• PROBLEM DESCRIPTION: Retype, word for word, every line from the one holding "Member => [GAuthenticate; GCSRF true]" through the one holding "pose proof router_mounted_well" in the entries below, both included, and only those lines.

• INPUT DATA:
(** What must hold where the handler of such a route runs. *)
Definition cleared (a : access) (r : Request) (s : Guarded) : Prop :=
  match a with
  | Anyone => True
  | Member => identified r s /\ csrf_ok r
  | Administrator => identified r s /\ csrf_ok r /\ has_admin (people s) (GetUserID r) = true
  | Provisioner => known GSCIMAuth r s
  end.

Definition demands (a : access) : list guard :=
  match a with
  | Anyone => []
  | Member => [GAuthenticate; GCSRF true]
  | Administrator => [GAuthenticate; GCSRF true; GRequireAdmin]
  | Provisioner => [GSCIMAuth]
  end.

Definition mounted_well (rt : route) : bool :=
  forallb (fun g => bool_decide (g ∈ rt_guards rt)) (demands (access_of (rt_pattern rt))) &&
  forallb (fun g => negb (identifies g)) (tail (rt_guards rt)).

Lemma router_mounted_well : forallb mounted_well NewRouter = true.
Proof. vm_compute. reflexivity. Qed.

Lemma demands_clear a gs r s : forallb (fun g => bool_decide (g ∈ gs)) (demands a) = true -> Forall (fun g => known g r s) gs -> cleared a r s.
Proof.
  intros Hd Hk. assert (forall g, In g (demands a) -> known g r s) as H.
  { intros g Hg. rewrite forallb_forall in Hd. apply Hd, bool_decide_eq_true in Hg. rewrite Forall_forall in Hk. by apply Hk. }
  destruct a; cbn in Hd, H |- *; [done| | |apply (H GSCIMAuth); auto].
  - split; [apply (H GAuthenticate); auto|apply (H (GCSRF true)); auto].
  - split_and!; [apply (H GAuthenticate); auto|apply (H (GCSRF true)); auto|apply (H GRequireAdmin); auto].
Qed.

(** C11. The handler of a route under /api/v2 other than the nine public ones
    only counts for requests of a live, active user whose mutation, if a browser
    sent it, carries the CSRF token; under /api/v2/admin that user is an
    administrator, and under /scim/v2 the caller holds a SCIM token that is not
    revoked: handlers that agree on those requests cannot be told apart, by the
    answer or by what is left in the tables. No guard changes who is who. *)
Theorem routes_guarded (rt : route) (h h' : Request -> GuardM Response) (r : Request) (s : Guarded)
    (Hrt : In rt NewRouter) (Hl : List.NoDup (map pm_user_id (ac_permissions (people s))))
    (Hh : forall r' s', same_people (people s) (people s') -> cleared (access_of (rt_pattern rt)) r' s' -> h r' s' = h' r' s') :
  serve kr trustedProxies rt h r s = serve kr trustedProxies rt h' r s.
Proof.
  unfold serve, ResolveClientIP. unfold mbind, ST_bind, mret, ST_ret.
  pose proof router_mounted_well as Hw. rewrite forallb_forall in Hw. apply Hw, andb_prop in Hrt as [Hd Ht].
  assert (forall r', agree (rt_guards rt) h h' s r') as Ha.
  { intros r' s' Hs Hk. apply Hh; [done|]. by eapply demands_clear. }
  destruct (rt_guards rt) as [|g gs] eqn:Eg.
  - apply Ha; [reflexivity|done].
  - by apply guarded_agree.
Qed.
End admission.

(** ** Concrete requests *)

#[local] Instance plain_secrets : Bcrypt := {| bc_generate := fun pw salt => Ok pw; bc_compare := String.eqb |}.

(** A session token is the secret and the number of the user, issued at 100. *)
#[local] Instance plain_jwt : Jwt := {|
  jwt_sign := fun secret claims => Ok (secret +:+ ":" +:+ pretty (jc_UserID claims));
  jwt_parse := fun secret now token =>
    if String.eqb token (secret +:+ ":1") then Ok (mkClaims 1 "root@example.com" (Some 100) (Some 200) "indelible") else
    if String.eqb token (secret +:+ ":2") then Ok (mkClaims 2 "ann@example.com" (Some 100) (Some 200) "indelible") else Err (ENew "signature");
|}.

#[local] Instance no_addresses : NetAddr := {|
  ParseIP := fun _ => None; SplitHostPort := fun _ => Err (ENew "no port"); ParseCIDR := fun _ => None
|}.

Definition jwt_ring : Keyring := mkKeyring "new" ["new"; "old"] {["new" := "s1"; "old" := "s0"]}.

Definition a_user (id : Z) (email : string) (changed : option Z) : User :=
  mkUser id email None "" "" true false false None None None None changed 0 0 None.

(** An administrator with a token that only permits reading, and a user who
    changed the password at 150. *)
Definition front_door : Guarded :=
  mkGuarded
    (mkWorld (mkAccounts [a_user 1 "root@example.com" None; a_user 2 "ann@example.com" (Some 150)] 2 [mkPerm 1 "admin" None; mkPerm 2 "read" None]
      [] 0 [] [mkApiToken 7 "u" "ci" "" "ind_ro" 1 json_read_only None None None None None None None 0 None 0] 7 [] [] 0 [] [] [] [] 0 [] 0 (120 * ac_second)) [])
    (Schema.set_settings [("maintenance_mode", "true"); ("maintenance_message", "Back at 5")] (mkDb [] 0 [] 0 [] 0 [] [] [] [] [] 0 [] [] [] [] [] 0 [] 0 [])) ∅ (mkWorld (mkIdemTable [] 0) []).

Definition request (method auth cookie : string) : Request :=
  mkReq method "/" "192.0.2.1:4711" (fun h => if String.eqb h "Authorization" then auth else "")
    (fun c => if String.eqb c "session" then Some cookie else None) no_context.

Definition ok_handler : Request -> GuardM Response := fun _ => mret (mkResp 200 [] "done").

(** The handler that answers only administrators. *)
Definition wary_handler : Request -> GuardM Response := fun r =>
  s ← get; mret (if has_admin (tables (gs_ac s)) (GetUserID r) then mkResp 200 [] "done" else mkResp 500 [] "").

Example Authenticate_admits_witness :
  exists tokenStr source u, credential (request "GET" "Bearer s0:1" "") = inl (tokenStr, source) /\
    u = a_user 1 "root@example.com" None /\ tokenStr = "s0:1" /\ source = AuthSourceHeader.
Proof.
  destruct (Authenticate_admits jwt_ring (request "GET" "Bearer s0:1" "")
    (with_ctx (mkCtx 1 0 "jwt" AuthSourceHeader 0 "") (request "GET" "Bearer s0:1" "")) front_door front_door) as (t & src & u & Hc & _ & _ & _ & Hin & Hid & _).
  - vm_compute. reflexivity.
  - exists t, src, u. split; [exact Hc|]. vm_compute in Hc. injection Hc as <- <-.
    vm_compute in Hin, Hid. destruct Hin as [<-|[<-|[]]]; [done|discriminate Hid].
Defined.

Definition update_settings : route := mkRoute "PATCH" "/api/v2/admin/settings" "AdminUpdateSettings" [GAuthenticate; GCSRF true; GRequireAdmin].

Example routes_guarded_witness :
  serve jwt_ring [] update_settings ok_handler (request "PATCH" "Bearer s1:2" "") front_door =
  serve jwt_ring [] update_settings wary_handler (request "PATCH" "Bearer s1:2" "") front_door.
Proof.
  apply (routes_guarded jwt_ring [] update_settings ok_handler wary_handler).
  - do 85 (try (left; reflexivity); right).
  - vm_compute. repeat constructor; vm_compute; intuition discriminate.
  - intros r' s' _ (_ & _ & H). unfold ok_handler, wary_handler, mbind, ST_bind, get, mret, ST_ret. by rewrite H.
Defined.

(** A token whose permissions say it only reads, used by an administrator,
    changes the settings: nothing reads the permissions of a token. *)
Example read_only_token_administers :
  map tk_Permissions (ac_tokens (tables (gs_ac front_door))) = [json_read_only] /\
  fst (serve jwt_ring [] update_settings ok_handler (request "PATCH" "Bearer ind_ro" "") front_door) = Ok (mkResp 200 [] "done").
Proof. vm_compute. done. Qed.

(** Nor does anything read the level of a user but the guard for
    administrators: a user with the level "read" deletes. *)
Example read_only_user_deletes :
  let rt := mkRoute "DELETE" "/api/v2/collections/{id}" "DeleteCollection" [GAuthenticate; GCSRF true] in
  fst (GetEffective 2 (gs_ac front_door)) = Ok "read" /\
  fst (serve jwt_ring [] rt ok_handler (request "DELETE" "Bearer ind_rw" "")
    (put_gs_ac (mkWorld (set_ac_tokens [mkApiToken 8 "v" "ci" "" "ind_rw" 2 json_read_only None None None None None None None 0 None 0]
       (tables (gs_ac front_door))) []) front_door)) = Ok (mkResp 200 [] "done").
Proof. vm_compute. done. Qed.

(** A session from before the change of the password is refused. *)
Example old_session_refused :
  fst (serve jwt_ring [] update_settings ok_handler (request "PATCH" "Bearer s1:2" "") front_door) =
  Ok (refusal 401 "session invalidated by password change" "unauthorized").
Proof. vm_compute. done. Qed.

(** A cookie without the header is refused for a change, not for a read. *)
Example cookie_needs_csrf_token :
  fst (serve jwt_ring [] update_settings ok_handler (request "PATCH" "" "s1:1") front_door) =
    Ok (refusal 403 "csrf token invalid or missing" "forbidden") /\
  fst (serve jwt_ring [] update_settings ok_handler (request "GET" "" "s1:1") front_door) = Ok (mkResp 200 [] "done").
Proof. vm_compute. done. Qed.

(** The route to log out has no guard. *)
Example logout_is_public :
  List.find (fun rt => String.eqb (rt_handler rt) "Logout") NewRouter = Some (mkRoute "POST" "/api/v2/auth/logout" "Logout" []).
Proof. vm_compute. done. Qed.

(** The lifetime of a session overflows int64 from 2562048 hours on: the token
    expires before it is issued. *)
#[local] Instance expiry_jwt : Jwt := {|
  jwt_sign := fun _ c => Ok (if default 0 (jc_ExpiresAt c) <? default 0 (jc_IssuedAt c) then "expired" else "fresh");
  jwt_parse := fun _ _ _ => Err (ENew "");
|}.

Example expiry_overflows :
  @GenerateToken expiry_jwt (1700000000 * ac_second) "s1" 1 "a@b.c" 2562048 = Ok "expired" /\
  @GenerateToken expiry_jwt (1700000000 * ac_second) "s1" 1 "a@b.c" 2562047 = Ok "fresh".
Proof. vm_compute. done. Qed.

(** Shared address space (RFC 6598) and the benchmarking networks pass the
    egress guard; a private address in 4-in-6 form does not. *)
Example carrier_grade_nat_passes :
  isBlockedIP (Some [100; 64; 0; 1]) = false /\ isBlockedIP (Some [198; 18; 0; 1]) = false /\
  isBlockedIP (Some [0;0;0;0;0;0;0;0;0;0;255;255;10;0;0;1]) = true.
Proof. vm_compute. done. Qed.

• RESULT OF THE TASK:
  | Member => [GAuthenticate; GCSRF true]
  | Administrator => [GAuthenticate; GCSRF true; GRequireAdmin]
  | Provisioner => [GSCIMAuth]
  end.

Definition mounted_well (rt : route) : bool :=
  forallb (fun g => bool_decide (g ∈ rt_guards rt)) (demands (access_of (rt_pattern rt))) &&
  forallb (fun g => negb (identifies g)) (tail (rt_guards rt)).

Lemma router_mounted_well : forallb mounted_well NewRouter = true.
Proof. vm_compute. reflexivity. Qed.

Lemma demands_clear a gs r s : forallb (fun g => bool_decide (g ∈ gs)) (demands a) = true -> Forall (fun g => known g r s) gs -> cleared a r s.
Proof.
  intros Hd Hk. assert (forall g, In g (demands a) -> known g r s) as H.
  { intros g Hg. rewrite forallb_forall in Hd. apply Hd, bool_decide_eq_true in Hg. rewrite Forall_forall in Hk. by apply Hk. }
  destruct a; cbn in Hd, H |- *; [done| | |apply (H GSCIMAuth); auto].
  - split; [apply (H GAuthenticate); auto|apply (H (GCSRF true)); auto].
  - split_and!; [apply (H GAuthenticate); auto|apply (H (GCSRF true)); auto|apply (H GRequireAdmin); auto].
Qed.

(** C11. The handler of a route under /api/v2 other than the nine public ones
    only counts for requests of a live, active user whose mutation, if a browser
    sent it, carries the CSRF token; under /api/v2/admin that user is an
    administrator, and under /scim/v2 the caller holds a SCIM token that is not
    revoked: handlers that agree on those requests cannot be told apart, by the
    answer or by what is left in the tables. No guard changes who is who. *)
Theorem routes_guarded (rt : route) (h h' : Request -> GuardM Response) (r : Request) (s : Guarded)
    (Hrt : In rt NewRouter) (Hl : List.NoDup (map pm_user_id (ac_permissions (people s))))
    (Hh : forall r' s', same_people (people s) (people s') -> cleared (access_of (rt_pattern rt)) r' s' -> h r' s' = h' r' s') :
  serve kr trustedProxies rt h r s = serve kr trustedProxies rt h' r s.
Proof.
  unfold serve, ResolveClientIP. unfold mbind, ST_bind, mret, ST_ret.
  pose proof router_mounted_well as Hw. rewrite forallb_forall in Hw. apply Hw, andb_prop in Hrt as [Hd Ht].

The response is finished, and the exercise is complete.